Lemma hasf_bit value k : 0 <= k -> hasf value (Z.shiftl 1 k) = Z.testbit value k.
Proof.
  intros Hk. unfold hasf. rewrite Z.shiftl_1_l. destruct (Z.testbit value k) eqn:E.
  - apply negb_true_iff, Z.eqb_neq. intros H. apply (f_equal (fun z => Z.testbit z k)) in H.
    rewrite Z.land_spec, Z.pow2_bits_true, E, Z.bits_0 in H by done. discriminate.
  - apply negb_false_iff, Z.eqb_eq. apply Z.bits_inj'. intros m Hm. rewrite Z.land_spec, Z.bits_0.
    rewrite Z.pow2_bits_eqb by done. destruct (Z.eqb_spec k m) as [<-|]; [by rewrite E|by rewrite andb_false_r].
Qed.

(** Bit [p] of the result: in the format it is the bit of the value whose number is the
    number of format bits below [p]. *)
Lemma format_loop_bits format value zero n : forall k v p, (k + n = 64)%nat -> (p < 64)%nat ->
  Z.testbit (format_loop n (Z.of_nat k) (weight format k) format value v zero) (Z.of_nat p) =
  if (k <=? p)%nat && Z.testbit format (Z.of_nat p)
  then Z.testbit value (weight format p) || (negb zero && Z.testbit v (Z.of_nat p))
  else Z.testbit v (Z.of_nat p).
Proof.
  induction n as [|n IH]; intros k v p Hk Hp; cbn [format_loop].
  - destruct (Nat.leb_spec k p); [lia|done].
  - replace (Z.of_nat k + 1) with (Z.of_nat (S k)) by lia. pose proof (weight_bounds format k).
    destruct (Z.testbit format (Z.of_nat k)) eqn:Ef; cbn [negb].
    + replace (weight format k + 1) with (weight format (S k)) by (cbn [weight]; rewrite Ef; cbn; lia).
      rewrite IH by lia. rewrite hasf_bit by lia. rewrite Z.shiftl_1_l.
      set (v1 := if Z.testbit value (weight format k) then _ else _).
      assert (Hv1 : forall q, (q < 64)%nat -> Z.testbit v1 (Z.of_nat q) =
        if (q =? k)%nat then Z.testbit value (weight format k) || (negb zero && Z.testbit v (Z.of_nat q)) else Z.testbit v (Z.of_nat q)).
      { intros q Hq. unfold v1. destruct (Nat.eqb_spec q k) as [->|Hne].
        - destruct (Z.testbit value (weight format k)); [by rewrite Z.lor_spec, Z.pow2_bits_true, orb_true_r by lia|].
          destruct zero; cbn [negb andb orb]; [|done]. rewrite Z.land_spec, Z.lnot_spec, Z.pow2_bits_true by lia. by rewrite andb_false_r.
        - assert (Z.testbit (2 ^ Z.of_nat k) (Z.of_nat q) = false) by (apply Z.pow2_bits_false; lia).
          destruct (Z.testbit value (weight format k)); [rewrite Z.lor_spec, H0; apply orb_false_r|].
          destruct zero; [|done]. rewrite Z.land_spec, Z.lnot_spec, H0 by lia. apply andb_true_r. }
      rewrite Hv1 by lia. destruct (Nat.leb_spec (S k) p) as [Hlt|Hge].
      * destruct (Nat.leb_spec k p); [|lia]. destruct (Nat.eqb_spec p k); [lia|]. done.
      * cbn [andb]. destruct (Nat.eqb_spec p k) as [->|Hne].
        -- destruct (Nat.leb_spec k k); [|lia]. by rewrite Ef.
        -- destruct (Nat.leb_spec k p); [lia|done].
    + replace (weight format k) with (weight format (S k)) by (cbn [weight]; rewrite Ef; cbn; lia).
      rewrite IH by lia. destruct (Nat.leb_spec (S k) p), (Nat.leb_spec k p); try lia; try done.
      replace p with k by lia. by rewrite Ef.
Qed.

Lemma format_value_bits format value v zero p : (p < 64)%nat ->
  Z.testbit (pmu_format_value format value v zero) (Z.of_nat p) =
  if Z.testbit format (Z.of_nat p) then Z.testbit value (weight format p) || (negb zero && Z.testbit v (Z.of_nat p))
  else Z.testbit v (Z.of_nat p).
Proof. intros Hp. exact (format_loop_bits format value zero 64 0 v p eq_refl Hp). Qed.

(** The value that a word has in a format: its format bits, put together. *)
Fixpoint gathered (n : nat) (format v : Z) : Z :=
  match n with
  | O => 0
  | S n => gathered n format v +
           (if Z.testbit format (Z.of_nat n) && Z.testbit v (Z.of_nat n) then 2 ^ weight format n else 0)
  end.
Definition format_read (format v : Z) : Z := gathered 64 format v.

Lemma mod_next_bit a r : 0 <= r -> a mod 2 ^ (r + 1) = a mod 2 ^ r + (if Z.testbit a r then 2 ^ r else 0).
Proof.
  intros Hr. rewrite Z.pow_add_r, Z.pow_1_r by lia. rewrite Z.rem_mul_r by lia.
  rewrite <- Z.testbit_spec' by done. destruct (Z.testbit a r); cbn [Z.b2z]; lia.
Qed.

Lemma gathered_value format v value n :
  (forall p, (p < n)%nat -> Z.testbit format (Z.of_nat p) = true -> Z.testbit v (Z.of_nat p) = Z.testbit value (weight format p)) ->
  gathered n format v = value mod 2 ^ weight format n.
Proof.
  induction n as [|n IH]; intros Hb; cbn [gathered weight]; [by rewrite Z.mod_1_r|]. pose proof (weight_bounds format n).
  rewrite IH by (intros; apply Hb; [lia|done]). destruct (Z.testbit format (Z.of_nat n)) eqn:Ef; cbn [Z.b2z andb].
  - rewrite mod_next_bit by lia. by rewrite (Hb n) by (lia || done).
  - by rewrite !Z.add_0_r.
Qed.

Lemma max_value_fits format value : 0 <= value <= pmu_format_max_value format -> value mod 2 ^ weight format 64 = value.
Proof.
  unfold pmu_format_max_value, bitmap_weight. change (Z.to_nat PERF_PMU_FORMAT_BITS) with 64%nat. set (w := weight format 64).
  assert (Hw : 0 <= w <= 64) by apply weight_bounds. destruct (Z.eqb_spec w 0) as [->|].
  - intros Hv. replace value with 0 by lia. done.
  - destruct (Z.ltb_spec w 64).
    + rewrite Z.shiftl_1_l. assert (2 ^ w < 2 ^ 64) by (apply Z.pow_lt_mono_r; lia). pose proof (Z.pow_pos_nonneg 2 w ltac:(lia) ltac:(lia)).
      rewrite u64_small by (change 18446744073709551616 with (2 ^ 64); lia). intros Hv. apply Z.mod_small. lia.
    + replace w with 64 by lia. change (u64 (-1)) with (2 ^ 64 - 1). intros Hv. apply Z.mod_small. lia.
Qed.

(** * Terms as assignments *)

Abbreviation write := (perf_pmu_format * Z)%type.

Definition get_word (attr : pmu_attr) (w : Z) : Z := default 0 (config_word attr w).
Definition word_ok (w : Z) : Prop := 0 <= w <= 2.
Definition write_term (zero : bool) (attr : pmu_attr) (x : write) : pmu_attr :=
  set_config_word attr (fm_value x.1) (pmu_format_value (fm_bits x.1) x.2 (get_word attr (fm_value x.1)) zero).

(** What a term assigns, if it is one that can be used. *)
Definition writes_of (formats : list perf_pmu_format) (t : parse_events_term) : option (list write) :=
  if tm_used t || tm_hardcoded t then Some [] else
  match pmu_find_format formats (tm_config t), tm_val t with
  | Some f, NumVal num =>
      if bool_decide (word_ok (fm_value f) /\ 0 <= num <= pmu_format_max_value (fm_bits f)) &&
         negb (tm_no_value t && (1 <? bitmap_weight (fm_bits f)))
      then Some [(f, num)] else None
  | _, _ => None
  end.
Fixpoint all_writes (formats : list perf_pmu_format) (ts : list parse_events_term) : option (list write) :=
  match ts with
  | [] => Some []
  | t :: ts => a ← writes_of formats t; b ← all_writes formats ts; Some (a ++ b)
  end.

Lemma word_some attr w : word_ok w -> config_word attr w = Some (get_word attr w).
Proof.
  intros Hw. unfold get_word, config_word, word_ok in *.
  destruct (Z.eqb_spec w PERF_PMU_FORMAT_VALUE_CONFIG), (Z.eqb_spec w PERF_PMU_FORMAT_VALUE_CONFIG1), (Z.eqb_spec w PERF_PMU_FORMAT_VALUE_CONFIG2);
    try done. unfold PERF_PMU_FORMAT_VALUE_CONFIG, PERF_PMU_FORMAT_VALUE_CONFIG1, PERF_PMU_FORMAT_VALUE_CONFIG2 in *. lia.
Qed.

Lemma get_set_word attr a b v : word_ok a -> word_ok b -> get_word (set_config_word attr a v) b = if a =? b then v else get_word attr b.
Proof.
  intros Ha Hb. unfold word_ok in *. assert (a = 0 \/ a = 1 \/ a = 2) as [->|[->| ->]] by lia;
    assert (b = 0 \/ b = 1 \/ b = 2) as [->|[->| ->]] by lia; reflexivity.
Qed.

Lemma config_term_writes formats attr t ts ws zero err : writes_of formats t = Some ws ->
  pmu_config_term formats attr t ts zero err = (0, foldl (write_term zero) attr ws, ts).
Proof.
  unfold writes_of, pmu_config_term. destruct (tm_used t); [by intros [= <-]|]. destruct (tm_hardcoded t); [by intros [= <-]|]. cbn [orb].
  destruct (pmu_find_format formats (tm_config t)) as [f|]; [|done]. destruct (tm_val t) as [num|]; [|done].
  destruct (bool_decide _) eqn:E; [|done]. apply bool_decide_eq_true in E as [Hw Hn]. destruct (tm_no_value t && _); [done|]. cbn [negb andb].
  intros [= <-]. rewrite word_some by done. destruct (Z.ltb_spec (pmu_format_max_value (fm_bits f)) num); [lia|]. done.
Qed.

Lemma terms_loop_writes formats zero err rest : forall before attr ws, all_writes formats rest = Some ws ->
  terms_loop (length rest) (length before) formats attr (before ++ rest) zero err = (0, foldl (write_term zero) attr ws, before ++ rest).
Proof.
  induction rest as [|t rest IH]; intros before attr ws E; cbn [all_writes] in E; [by injection E as <-|].
  destruct (writes_of formats t) as [a|] eqn:Ea; [|done]. destruct (all_writes formats rest) as [b|] eqn:Eb; [|done]. injection E as <-.
  cbn [length terms_loop]. rewrite lookup_app_r, Nat.sub_diag by lia. cbn [lookup list_lookup].
  rewrite (config_term_writes _ _ _ _ _ _ _ Ea). change (negb (0 =? 0)) with false. cbv iota. rewrite foldl_app.
  replace (before ++ t :: rest) with ((before ++ [t]) ++ rest) by (by rewrite <- app_assoc).
  replace (S (length before)) with (length (before ++ [t])) by (rewrite length_app; cbn; lia). by apply IH.
Qed.

(** ** Terms that do not meet *)

Definition covers (x : write) (w : Z) (p : nat) : Prop := fm_value x.1 = w /\ Z.testbit (fm_bits x.1) (Z.of_nat p) = true.
#[export] Instance covers_dec x w p : Decision (covers x w p).
Proof. unfold covers. apply _. Defined.
Definition apart (x y : write) : Prop := forall w p, (p < 64)%nat -> covers x w p -> ~ covers y w p.
Fixpoint separate (ws : list write) : Prop :=
  match ws with [] => True | x :: ws => Forall (apart x) ws /\ separate ws end.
━━━━━━━━━━━━━━━━━━━━━━━━━━━━━━
* EXERCISE DETAILS *
Lines holding the word "assert" should be copied from the entries above.

* ANSWER *
      assert (Hv1 : forall q, (q < 64)%nat -> Z.testbit v1 (Z.of_nat q) =
        - assert (Z.testbit (2 ^ Z.of_nat k) (Z.of_nat q) = false) by (apply Z.pow2_bits_false; lia).
  assert (Hw : 0 <= w <= 64) by apply weight_bounds. destruct (Z.eqb_spec w 0) as [->|].
    + rewrite Z.shiftl_1_l. assert (2 ^ w < 2 ^ 64) by (apply Z.pow_lt_mono_r; lia). pose proof (Z.pow_pos_nonneg 2 w ltac:(lia) ltac:(lia)).
  intros Ha Hb. unfold word_ok in *. assert (a = 0 \/ a = 1 \/ a = 2) as [->|[->| ->]] by lia;
    assert (b = 0 \/ b = 1 \/ b = 2) as [->|[->| ->]] by lia; reflexivity.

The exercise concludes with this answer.